Bigre de Pierre Guillois

(crédit photo : Pascal Pérennec)

MAISON DE POUPEES – ILS VECURENT MALHEUREUX ( ?)

Il était une fois trois voisins célibataires un peu paumés vivants côte à côte sous les toits d’un immeuble urbain. Ou plus précisément, deux voisins et une voisine – le détail a son importance. La pièce s’ouvre sur un décor fait de bric et de broc tel le bizarre bazar de Ben, mais dans lequel on distingue nettement les espaces de vie des trois personnages. A jardin le mini loft aseptisé d’un maniaque du design minimaliste. Tube fluorescent. Lumière blanche. Au centre, la tanière encombrée d’un bricoleur bohème. Sombre, branlante et 70’s. Enfin à cour, le boudoir de la dame, rehaussé de velours rosé. Ambiance feutrée et éclairage tamisé.

Imaginez-vous une maison de poupées peuplée de pantins dont Pierre Guillois -à la fois metteur en scène et interprète – tire les ficelles. Imaginez-vous maintenant que les poupées ressemblent de gauche à droite à Demis Roussos, Buster Keaton et Bridget Jones : le premier adepte du karaoké en japonais, le second célibataire gringalet, et la troisième, gaffeuse invétérée. Animez le tout ; c’est une valse à trois. Bienvenue dans Bigre ! Inutile de parler du texte, il n’y en a pas : parfois quelques grognements, beaucoup de bruitage et des bandes-son (Brel en japonais, J’ai encore rêvé d’elle, etc.). Les dialogues ? Au spectateur de les inventer car le propre de Bigre consiste à solliciter son imaginaire en le laissant rattacher les mésaventures des personnages à ses propres expériences. Or l’imaginaire nous entraîne vers l’enfance. Epoque insouciante où l’on rit de bon cœur et où la cruauté n’est pas non plus absente – mais souvent sans grande conséquence. De fait, la pièce nous propose ce rétro-voyage, en compagnie de comédiens finalement plus proches des marionnettes ou des héros malchanceux des films muets. Pas loin non plus, la lecture de la BD dont on tournait avidement les pages pour accéder à la fin.

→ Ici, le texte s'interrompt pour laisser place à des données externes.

(** X11: a record without result or args cannot be built into the store:
    on a store whose experiment key is [===] to itself (any key but NaN),
    when [results] or [args] has no defined entry for some id, the whole
    batch [newTrialDocs] builds is refused with a missing-field error naming
    [result] or [args], and nothing is appended. *)
Theorem newTrialDocs_needs_results_and_args
    (s : Trials.t) (ids : list Z) (results args : list value) (i : nat) :
  matchable (Trials.expKey s) ->
  i < List.length ids ->
  nth i results undefined = undefined \/ nth i args undefined = undefined ->
  exists key,
    Trials.insertTrialDocs s (Trials.newTrialDocs s ids results args)
    = (Throw (TrialMissingKey key), s)
    /\ (key = "result" \/ key = "args").
Proof.
  intros Hkey Hi Hundef.
  enough (Hgen : forall ids base i,
             i < List.length ids ->
             nth (base + i) results undefined = undefined
             \/ nth (base + i) args undefined = undefined ->
             exists key,
               mapM (Trials.assertValidTrial s)
                    (Trials.newTrialDocs_from s base ids results args)
               = Throw (TrialMissingKey key)
               /\ (key = "result" \/ key = "args")).
  { destruct (Hgen ids 0 i Hi Hundef) as (key & Hrun & Hwhich).
    exists key. split; [|exact Hwhich].
    unfold Trials.insertTrialDocs, Trials.newTrialDocs. now rewrite Hrun. }
  clear ids i Hi Hundef.
  induction ids as [| id ids IH]; intros base i Hi Hundef; [cbn in Hi; lia|].
  cbn [Trials.newTrialDocs_from mapM].
  destruct (classic_defined (nth base results undefined)
                            (nth base args undefined)) as [Hhead | [Hr Ha]].
  - destruct (built_doc_missing s id _ _ Hhead) as (key & Hrun & Hwhich).
    exists key. now rewrite Hrun.
  - rewrite (built_doc_valid s id _ _ Hkey Hr Ha). cbn [bind].
    destruct i as [| i].
    + rewrite Nat.add_0_r in Hundef. tauto.
    + destruct (IH (S base) i) as (key & Hrun & Hwhich).
      * cbn in Hi. lia.
      * now replace (S base + i) with (base + S i) by lia.
      * exists key. now rewrite Hrun.
Qed.
(** * paper_ai_bot: the content pipeline of [main.py]

    A shallow embedding of [main.py] (arXiv feed -> PDF -> text -> summary ->
    outline -> slides -> narration -> video) and the properties of its stages.

    Python [str] values are sequences of Unicode code points and are modelled
    as [list N]; the remote services, the file system and the clock are an
    environment record whose answers the program cannot influence, and every
    call that leaves the process is recorded in a trace of events. *)

From Stdlib Require Import NArith ZArith QArith Ascii String List Lia.
From Stdlib Require Import DecimalString.
From stdpp Require Import gmap list.
(** * shift_dev.io.decompress_videos: archive-staged video-to-frames conversion

    A shallow embedding of [src/shift_dev/io/decompress_videos.py] and the
    properties its specification states about it.

    The Python module is effectful: it reads tar archives, stages members on
    disk, drives an OpenCV decoder, writes image files, logs, and raises
    exceptions.  The embedding threads an explicit [world] through every call
    and returns an [outcome] that is either a normal return or a raised
    exception, each carrying the world reached at that point. *)

From Stdlib Require Import String Ascii List Bool NArith ZArith Arith Lia FinFun.
Import ListNotations.
Local Open Scope string_scope.
Local Open Scope list_scope.

(** ** Python string and path primitives used by the module *)

Module Py.

(** [s.endswith(suffix)] *)
Fixpoint endswith (s suffix : string) : bool :=
  if String.eqb s suffix then true
  else match s with
       | EmptyString => false
       | String _ s' => endswith s' suffix
       end.

(** [s.startswith(p)] *)
Fixpoint startswith (s p : string) {struct p} : bool :=
  match p with
  | EmptyString => true
  | String a p' =>
      match s with
      | EmptyString => false
      | String b s' => Ascii.eqb a b && startswith s' p'
      end
  end.

(** [old in s]: does [old] occur somewhere in [s]? *)
Fixpoint occurs (old s : string) : bool :=
  startswith s old ||
  match s with
  | EmptyString => false
  | String _ s' => occurs old s'
  end.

COMMENT EXPLIQUER LA CONDITION HUMAINE A UN LAPIN

Certes, le spectacle pourrait exhaler un parfum désuet. Et pourtant il est atemporel, puisque les évènements qui arrivent à ces trois-là, nous sont arrivés tôt ou tard : les petits bonheurs et les épouvantables déboires, les névroses dont nous sommes tous plus ou moins prisonniers. La jeune femme qui, pour tromper la solitude, s’accroche désespérément à son poisson rouge. Et le gringalet du milieu qui ramène un lapin (réel) qui finira en (faux) ragoût. Enfin le toqué de propreté qui multiplie les séances de karaoké devant son écran. Dieu sait que ces trois-là ne sont pas dégourdis en relations humaines. Durant une heure des aventures rocambolesques se multiplient et des couples se font et se défont. Ou plutôt ce sont des solitudes qui se rencontrent et qui explosent. Deux garçons et une fille offrent plus de possibilités que vous n’imaginez !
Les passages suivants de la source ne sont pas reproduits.